§ Work order
Find the word "artists" in the records and copy every line where it occurs.

Saved entries:
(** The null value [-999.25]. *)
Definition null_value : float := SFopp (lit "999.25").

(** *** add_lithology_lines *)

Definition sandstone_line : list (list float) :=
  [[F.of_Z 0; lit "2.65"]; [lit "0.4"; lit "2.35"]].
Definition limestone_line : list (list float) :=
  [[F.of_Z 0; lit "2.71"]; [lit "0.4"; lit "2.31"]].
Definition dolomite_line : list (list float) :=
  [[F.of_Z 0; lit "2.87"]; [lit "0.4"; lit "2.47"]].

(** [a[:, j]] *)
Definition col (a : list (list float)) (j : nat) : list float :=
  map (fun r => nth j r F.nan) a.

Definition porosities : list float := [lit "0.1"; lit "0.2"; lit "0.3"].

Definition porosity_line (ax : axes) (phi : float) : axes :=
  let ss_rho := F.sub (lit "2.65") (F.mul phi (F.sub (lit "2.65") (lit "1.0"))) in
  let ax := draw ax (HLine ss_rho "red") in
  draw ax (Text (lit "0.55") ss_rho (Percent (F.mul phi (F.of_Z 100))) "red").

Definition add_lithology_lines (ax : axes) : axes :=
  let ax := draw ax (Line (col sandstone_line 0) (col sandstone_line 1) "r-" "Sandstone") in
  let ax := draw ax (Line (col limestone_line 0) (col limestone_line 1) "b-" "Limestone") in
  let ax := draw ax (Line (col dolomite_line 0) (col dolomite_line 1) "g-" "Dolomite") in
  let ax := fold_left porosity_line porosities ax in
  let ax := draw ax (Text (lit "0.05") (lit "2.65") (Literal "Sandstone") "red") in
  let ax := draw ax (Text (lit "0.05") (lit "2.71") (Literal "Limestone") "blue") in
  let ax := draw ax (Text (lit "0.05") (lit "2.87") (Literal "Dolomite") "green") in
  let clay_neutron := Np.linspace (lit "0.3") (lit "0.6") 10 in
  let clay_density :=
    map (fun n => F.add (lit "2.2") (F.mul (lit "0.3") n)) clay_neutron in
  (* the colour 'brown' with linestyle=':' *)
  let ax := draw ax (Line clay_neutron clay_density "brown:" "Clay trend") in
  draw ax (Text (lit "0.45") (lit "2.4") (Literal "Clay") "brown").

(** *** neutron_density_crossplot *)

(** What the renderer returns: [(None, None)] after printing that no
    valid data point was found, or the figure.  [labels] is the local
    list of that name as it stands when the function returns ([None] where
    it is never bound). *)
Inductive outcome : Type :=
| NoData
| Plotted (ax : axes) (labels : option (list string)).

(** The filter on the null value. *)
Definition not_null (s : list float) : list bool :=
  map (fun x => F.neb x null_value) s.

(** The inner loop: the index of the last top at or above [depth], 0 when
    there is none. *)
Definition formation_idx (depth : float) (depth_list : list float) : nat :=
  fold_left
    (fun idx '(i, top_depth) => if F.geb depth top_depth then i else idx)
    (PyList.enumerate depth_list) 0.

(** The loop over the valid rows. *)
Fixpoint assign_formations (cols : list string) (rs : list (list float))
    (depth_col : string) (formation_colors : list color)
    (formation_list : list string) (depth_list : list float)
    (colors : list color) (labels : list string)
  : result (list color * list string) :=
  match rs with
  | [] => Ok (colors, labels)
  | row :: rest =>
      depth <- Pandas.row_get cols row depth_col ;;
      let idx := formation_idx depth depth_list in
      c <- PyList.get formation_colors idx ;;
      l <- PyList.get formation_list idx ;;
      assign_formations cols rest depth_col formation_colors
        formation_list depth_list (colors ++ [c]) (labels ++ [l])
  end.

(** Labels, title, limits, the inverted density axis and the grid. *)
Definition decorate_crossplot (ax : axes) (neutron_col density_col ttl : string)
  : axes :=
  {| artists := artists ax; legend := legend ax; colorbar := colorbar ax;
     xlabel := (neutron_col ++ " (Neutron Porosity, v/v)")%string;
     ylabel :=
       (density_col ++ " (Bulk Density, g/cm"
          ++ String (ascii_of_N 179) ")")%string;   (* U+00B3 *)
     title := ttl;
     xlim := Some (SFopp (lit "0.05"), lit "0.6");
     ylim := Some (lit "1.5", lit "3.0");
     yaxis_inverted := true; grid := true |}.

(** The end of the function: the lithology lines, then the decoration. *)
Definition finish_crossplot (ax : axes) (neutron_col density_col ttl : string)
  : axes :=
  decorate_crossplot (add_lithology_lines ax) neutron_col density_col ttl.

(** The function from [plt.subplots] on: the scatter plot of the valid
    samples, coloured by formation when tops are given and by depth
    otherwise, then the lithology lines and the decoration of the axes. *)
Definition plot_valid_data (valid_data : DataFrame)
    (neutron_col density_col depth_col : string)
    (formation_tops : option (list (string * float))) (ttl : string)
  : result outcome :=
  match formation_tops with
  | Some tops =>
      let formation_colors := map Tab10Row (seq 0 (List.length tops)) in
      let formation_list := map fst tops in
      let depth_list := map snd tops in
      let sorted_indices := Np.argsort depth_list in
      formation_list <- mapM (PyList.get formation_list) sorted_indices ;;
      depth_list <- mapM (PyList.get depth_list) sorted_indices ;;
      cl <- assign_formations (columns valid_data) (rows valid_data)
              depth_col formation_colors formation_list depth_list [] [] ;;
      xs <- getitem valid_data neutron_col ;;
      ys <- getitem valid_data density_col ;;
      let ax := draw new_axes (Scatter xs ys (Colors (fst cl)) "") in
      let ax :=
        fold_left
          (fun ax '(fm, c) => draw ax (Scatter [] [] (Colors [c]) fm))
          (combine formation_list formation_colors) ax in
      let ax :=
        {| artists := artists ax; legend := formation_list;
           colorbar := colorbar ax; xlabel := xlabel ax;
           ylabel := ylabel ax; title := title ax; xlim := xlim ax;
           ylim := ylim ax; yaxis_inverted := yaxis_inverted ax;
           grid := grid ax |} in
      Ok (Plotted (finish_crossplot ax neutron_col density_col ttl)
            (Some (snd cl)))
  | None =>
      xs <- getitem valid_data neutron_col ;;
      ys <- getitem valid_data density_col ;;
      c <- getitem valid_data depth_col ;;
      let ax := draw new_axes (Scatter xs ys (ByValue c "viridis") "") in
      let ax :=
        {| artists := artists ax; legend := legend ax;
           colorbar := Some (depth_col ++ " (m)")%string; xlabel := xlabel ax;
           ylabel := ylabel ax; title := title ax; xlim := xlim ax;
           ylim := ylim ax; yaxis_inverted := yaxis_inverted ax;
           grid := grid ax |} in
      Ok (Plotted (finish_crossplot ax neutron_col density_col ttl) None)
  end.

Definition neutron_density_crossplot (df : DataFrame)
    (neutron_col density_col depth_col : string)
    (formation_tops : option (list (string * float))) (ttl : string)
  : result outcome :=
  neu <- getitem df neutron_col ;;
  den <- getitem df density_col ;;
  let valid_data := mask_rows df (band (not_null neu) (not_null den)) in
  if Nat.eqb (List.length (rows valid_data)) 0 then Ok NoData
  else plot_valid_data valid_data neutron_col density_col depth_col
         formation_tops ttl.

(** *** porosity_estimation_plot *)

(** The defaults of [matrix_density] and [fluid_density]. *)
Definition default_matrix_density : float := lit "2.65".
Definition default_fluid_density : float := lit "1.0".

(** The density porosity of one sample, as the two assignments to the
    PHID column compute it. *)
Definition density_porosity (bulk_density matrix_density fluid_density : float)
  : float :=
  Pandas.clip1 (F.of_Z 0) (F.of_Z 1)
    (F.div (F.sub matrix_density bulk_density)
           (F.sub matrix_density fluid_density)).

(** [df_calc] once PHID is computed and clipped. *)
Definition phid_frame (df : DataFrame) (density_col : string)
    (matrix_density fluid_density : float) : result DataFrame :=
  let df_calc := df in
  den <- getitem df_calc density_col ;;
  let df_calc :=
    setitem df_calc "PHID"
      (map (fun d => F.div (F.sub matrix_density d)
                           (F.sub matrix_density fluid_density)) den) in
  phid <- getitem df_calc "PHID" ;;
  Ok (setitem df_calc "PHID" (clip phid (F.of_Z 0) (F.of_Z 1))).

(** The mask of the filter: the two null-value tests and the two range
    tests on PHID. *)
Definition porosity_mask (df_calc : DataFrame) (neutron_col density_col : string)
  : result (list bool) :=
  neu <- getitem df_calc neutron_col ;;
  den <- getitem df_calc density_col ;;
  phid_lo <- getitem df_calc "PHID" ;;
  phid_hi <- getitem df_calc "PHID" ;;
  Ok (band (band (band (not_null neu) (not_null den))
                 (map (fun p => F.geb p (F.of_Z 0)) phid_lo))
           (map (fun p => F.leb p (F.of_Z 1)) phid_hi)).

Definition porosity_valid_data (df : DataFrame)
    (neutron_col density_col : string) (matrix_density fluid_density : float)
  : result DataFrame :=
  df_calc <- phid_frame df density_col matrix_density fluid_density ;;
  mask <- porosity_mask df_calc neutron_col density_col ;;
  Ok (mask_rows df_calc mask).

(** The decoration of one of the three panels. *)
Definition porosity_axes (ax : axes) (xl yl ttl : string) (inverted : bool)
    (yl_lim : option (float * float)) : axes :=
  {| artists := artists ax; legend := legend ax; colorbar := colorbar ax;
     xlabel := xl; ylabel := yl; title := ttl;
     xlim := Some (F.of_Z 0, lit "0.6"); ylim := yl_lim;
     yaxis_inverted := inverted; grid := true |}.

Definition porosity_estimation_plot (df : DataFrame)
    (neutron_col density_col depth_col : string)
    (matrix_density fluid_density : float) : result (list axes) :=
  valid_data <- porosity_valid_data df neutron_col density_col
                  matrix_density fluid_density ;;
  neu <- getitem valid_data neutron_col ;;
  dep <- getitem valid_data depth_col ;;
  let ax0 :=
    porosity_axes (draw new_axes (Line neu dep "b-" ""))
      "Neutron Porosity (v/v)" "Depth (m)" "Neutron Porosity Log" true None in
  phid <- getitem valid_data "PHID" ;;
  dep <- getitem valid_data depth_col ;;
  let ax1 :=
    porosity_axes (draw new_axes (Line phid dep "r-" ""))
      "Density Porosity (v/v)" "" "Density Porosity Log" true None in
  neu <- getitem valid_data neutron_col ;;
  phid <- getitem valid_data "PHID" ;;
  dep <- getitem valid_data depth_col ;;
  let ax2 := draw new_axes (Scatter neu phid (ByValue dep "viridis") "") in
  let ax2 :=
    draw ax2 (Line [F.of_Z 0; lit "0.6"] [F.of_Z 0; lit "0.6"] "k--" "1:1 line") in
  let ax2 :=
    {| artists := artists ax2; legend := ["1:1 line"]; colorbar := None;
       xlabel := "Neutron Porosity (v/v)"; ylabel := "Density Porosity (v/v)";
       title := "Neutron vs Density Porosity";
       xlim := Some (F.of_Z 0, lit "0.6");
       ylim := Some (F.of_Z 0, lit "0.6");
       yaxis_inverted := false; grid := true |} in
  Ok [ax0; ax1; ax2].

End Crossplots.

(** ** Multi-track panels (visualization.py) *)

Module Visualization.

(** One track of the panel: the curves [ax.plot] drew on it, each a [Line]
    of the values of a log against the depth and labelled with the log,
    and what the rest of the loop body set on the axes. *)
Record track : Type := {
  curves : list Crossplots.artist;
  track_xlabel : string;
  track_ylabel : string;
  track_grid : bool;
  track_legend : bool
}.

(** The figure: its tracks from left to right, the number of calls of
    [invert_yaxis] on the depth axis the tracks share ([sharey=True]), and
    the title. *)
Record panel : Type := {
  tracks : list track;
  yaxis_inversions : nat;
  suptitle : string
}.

§ Written reply
  {| artists := artists ax; legend := legend ax; colorbar := colorbar ax;
        {| artists := artists ax; legend := formation_list;
        {| artists := artists ax; legend := legend ax;
  {| artists := artists ax; legend := legend ax; colorbar := colorbar ax;
    {| artists := artists ax2; legend := ["1:1 line"]; colorbar := None;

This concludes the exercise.